Cancer is one of the main causes of death worldwide. Chemotherapy, despite its severe sides effect, is to date one of the leading strategies against cancer. Metal-based drugs present several potential advantages when compared to organic ones and gained trust from the scientific community after the approval on the market of the drug cisplatin. Recently, we reported a ruthenium complex ( [Ru(DIP) 2 (sq)](PF 6 ) where DIP is 4,7-diphenyl-1,10-phenantroline and sq is the semiquinonate), with a remarkable potential as chemotherapeutic agent against cancer, both in vitro and in vivo . In this work, we analyse a structurally similar compound, namely [Ru(DIP) 2 (mal)](PF 6 ) , carrying the flavour-enhancing agent approved by the FDA, maltol (mal). To possess an FDA approved ligand is crucial for a complex, whose mechanism of action might include ligand exchange.
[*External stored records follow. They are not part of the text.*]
Lemma decode_digits l :
  Forall byte l ->
  a2b_base64 (chars (b64_digits l) +:+ repeat_char "=" (b64_padding (length (b64_digits l)))) 0 0 0
  = Ok l.
Proof.
  induction l as [|a|a b|a b c l IH] using three_ind; intros H; unfold byte in H;
    rewrite ?Forall_cons in H; destruct_and?;
    cbn [b64_digits chars length]; rewrite ?b64_length_step, ?str_app_cons.
  - done.
  - rewrite !a2b_digit by lia. simpl. do 2 f_equal. lia.
  - rewrite !a2b_digit by lia. simpl. do 2 f_equal; [lia|f_equal; lia].
  - rewrite !a2b_digit by lia. rewrite IH by done. simpl.
    do 2 f_equal; [lia|]. f_equal; [lia|]. f_equal. lia.
Qed.

Lemma digits_ascii l pad :
  Forall (fun n => (n < 64)%N) l ->
  str_forallb (fun a => ascii_code a <? 128)%N pad = true ->
  str_forallb (fun a => ascii_code a <? 128)%N (chars l +:+ pad) = true.
Proof.
  intros Hl Hp. induction Hl as [|n l Hn _ IH]; [done|].
  cbn [chars]. rewrite str_app_cons. cbn [str_forallb]. rewrite IH, andb_true_r.
  by destruct (b64_digit n Hn) as (_ & _ & _ & ->).
Qed.

Lemma repeat_pad_ascii n : str_forallb (fun a => ascii_code a <? 128)%N (repeat_char "=" n) = true.
Proof. induction n; [done|]. simpl. done. Qed.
Herein, we describe the synthesis and characterisation of [Ru(DIP) 2 (mal)](PF 6 ) , its stability in solutions and in conditions which resemble the physiological ones, and its in-depth biological investigation. Cytotoxicity tests on different cell lines in 2D model and on HeLa MultiCellular Tumour Spheroids (MCTS) demonstrated that our compound has higher activity compared to the approved drug cisplatin, inspiring further tests. [Ru(DIP) 2 (mal)](PF 6 ) was efficiently internalised by HeLa cells through a passive transport mechanism and severely affected the mitochondrial metabolism.